Je voudrais revenir à un concept et à un outil d'évaluation que vous avez conceptualisé, qui s'appelle l'échelle de « Riches Terres ». Est- ce que c'est toujours un outil sur lequel vous travaillez ?

Dans mon esprit, il y a 25 ans, les Riches Terres, c'étaient des terres qui étaient capables de nourrir leurs territoires et leurs habitant·e·s sans que cela ne coûte une fortune avec des produits de grande qualité. Et pour mesurer les progrès, pour mesurer la façon dont on y arrive, la vitesse, l'intensité avec laquelle on se dirige vers ces Riches Terres, j'avais imaginé très théoriquement — parce que tous les indicateurs à l'époque n'existaient pas du tout — un outil qui permettait en un seul coup d'œil de voir sur un produit, sur un étiquetage, où ce produit se situait au regard des cinq critères. Il y avait trois axes d'indicateurs dans un cercle pour évaluer un produit. Un axe sur l'écologie en général (le carbone, l'eau, la biodiversité), un axe sur l'alimentation, c'est-à-dire la qualité nutritionnelle. Et un axe sur comment le ou la paysan·n·e qui produit, est content·e de le faire, et va pouvoir transmettre son économie ou transmettre son savoir-faire à la génération d'après. Aujourd’hui, cet indice sert de base à un autre outil qui est reconnu par l'État et par la FNSEA , qui s'appelle l'indice de régénération et qui est l'enfant naturel de l'échelle des « Riches Terres ».

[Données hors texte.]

Definition index_articles (articles : list article) : M W unit :=
  c <- index_loop 0 articles {| indexed_count := 0; failed_count := 0 |} ;;
  log INFO (report c).
End Indexer.

(** ** utils_ze.py: collection management and retrieve-then-rerank *)

Section Utils.
Context {W : Type} `{!ZeroEntropy W} `{!Builtins}.
(** [self.collection_name] *)
Variable self_collection_name : string.

Definition rerank_documents (query : string) (document_texts : list pyval)
    (model : string) (top_n : Z) : M W (list dict) :=
  call (models_rerank query document_texts model top_n)
       (EvRerank query document_texts model top_n).

Definition list_all_collections : M W (list string) :=
  call collections_get_list EvCollectionsGetList.

Definition delete_collection (collection_name : string) : M W bool :=
  call (collections_delete collection_name) (EvCollectionsDelete collection_name) ;;;
  log INFO ("Successfully deleted collection: " +:+ collection_name) ;;;
  ret true.

Definition get_document_info (path : pyval) (collection_name : option string)
    (include_content : bool) : M W (option dict) :=
  let collection_name := default self_collection_name collection_name in
  call (documents_get_info collection_name path include_content)
       (EvDocumentsGetInfo collection_name path include_content).

(** The text built from the metadata when a document has no content. *)
Definition fallback_text (result : dict) : outcome pyval :=
  match dict_get result "metadata" (VDict ∅) with
  | VDict metadata =>
      Ok (VStr (builtin_str (dict_get metadata "title" (VStr "")) +:+ " "
                +:+ builtin_str (dict_get metadata "description" (VStr ""))))
  | _ => Raise AttributeError
  end.

(** [if doc_info and doc_info.get("content"): ... else: ...] *)
Definition document_text (result : dict) (doc_info : option dict) : outcome pyval :=
  match doc_info with
  | Some d =>
      if truthy (VDict d) && truthy (dict_get d "content" VNone)
      then getitem d "content"
      else fallback_text result
  | None => fallback_text result
  end.

(** The body of the loop that fills [document_texts]. *)
Definition hydrate (collection_name : string) (result : dict) : M W pyval :=
  path <- lift (getitem result "path") ;;
  doc_info <- get_document_info path (Some collection_name) true ;;
  lift (document_text result doc_info).

Fixpoint hydrate_all (collection_name : string) (results : list dict) : M W (list pyval) :=
  match results with
  | [] => ret []
  | result :: rest =>
      text <- hydrate collection_name result ;;
      texts <- hydrate_all collection_name rest ;;
      ret (text :: texts)
  end.

(** The body of the loop that fills [final_results]. *)
Definition merge_one (results : list dict) (rerank_result : dict) : outcome dict :=
  i <~ getitem rerank_result "index" ;;
  original_result <~ match as_index i with
                     | Some z => py_index results z
                     | None => Raise TypeError
                     end ;;
  rerank_score <~ getitem rerank_result "relevance_score" ;;
  score <~ getitem original_result "score" ;;
  Ok (<["original_score" := score]> (<["rerank_score" := rerank_score]> original_result)).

Comment peut-on de manière sociétale repenser notre lien et notre rapport au vivant ?

A travers la Culture avec un C majuscule. Ça se transmet comme on peut, quand on peut, avec ce qui nous reste de biodiversité. On a perdu quand même énormément de biodiversité agricole ces cent dernières années. C'est même effrayant, on en a perdu 80 %, mais on en crée aussi. C'est ça qui est rassurant, c'est qu'on recrée de la biodiversité en régénérant. Il faut faire confiance au vivant. Il faut se faire confiance à soi-même pour justement travailler avec le vivant et non plus contre lui. 

Le plus gros problème, ce n'est pas de faire émerger les nouvelles idées, mais d'amortir la chute des anciennes. 

Aujourd'hui, par exemple, si vous regardez ce qu'est l'agriculture en termes de masse financière et économique, c'est sûr qu'elle n’est pas du tout orientée en majorité vers la santé de tout le monde, mais orientée vers la santé de certains comptes financiers. Culturellement, tant qu'on n'a pas compris les enjeux de l'agriculture et de l'alimentation, ça va être compliqué de faire bouger les choses.